* _What needs to be done_:
Scan the material below and count each line with the string "timer". Reply with the count alone.

* _Material for the task_:
(* ===== verification/Login.v ===== *)
(** * The login gate: [src/components/Login.tsx]

    The component keeps [inputKey], [status], [error], [attempts] and
    [deviceId] in [useState].  On mount its effect stores [getDeviceId()].
    [handleSubmit] is asynchronous: it sets [SCANNING], awaits a 1500 ms
    delay, then either succeeds (status [SUCCESS], and an 800 ms timer calls
    [onLogin(inputKey, deviceId)]) or counts a failure, locking the form for
    10 s at the third.

    The model keeps, next to the fields, the continuations that are pending:
    [pending_scan] (the code after the [await], with the [inputKey],
    [attempts] and [deviceId] its closure captured), [pending_login] (the
    800 ms timer and the arguments it will pass) and [pending_unlock] (the
    10 s timer).  [login_step] runs one event; [login_enabled] is what the
    page allows: typing only while [IDLE] (the input is disabled while
    scanning or after success, and the form is not rendered while locked),
    submitting only while [IDLE] (the submit button is disabled otherwise,
    which also blocks implicit submission), and a continuation only when it
    is pending. *)

From stdpp Require Import gmap.
From S2P Require Import Prelude JsString DeviceId.
Open Scope Z_scope.

Inductive LoginStatus := IDLE | SCANNING | LOCKED | SUCCESS.

#[export] Instance LoginStatus_eq_dec : EqDecision LoginStatus.
Proof. solve_decision. Defined.

Record LoginState := mkLoginState {
  inputKey : jsstr;
  status : LoginStatus;
  error : jsstr;
  attempts : Z;
  login_deviceId : jsstr;
  pending_scan : option (jsstr * Z * jsstr);
  pending_login : option (jsstr * jsstr);
  pending_unlock : bool
}.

* _Solution to this problem_:
3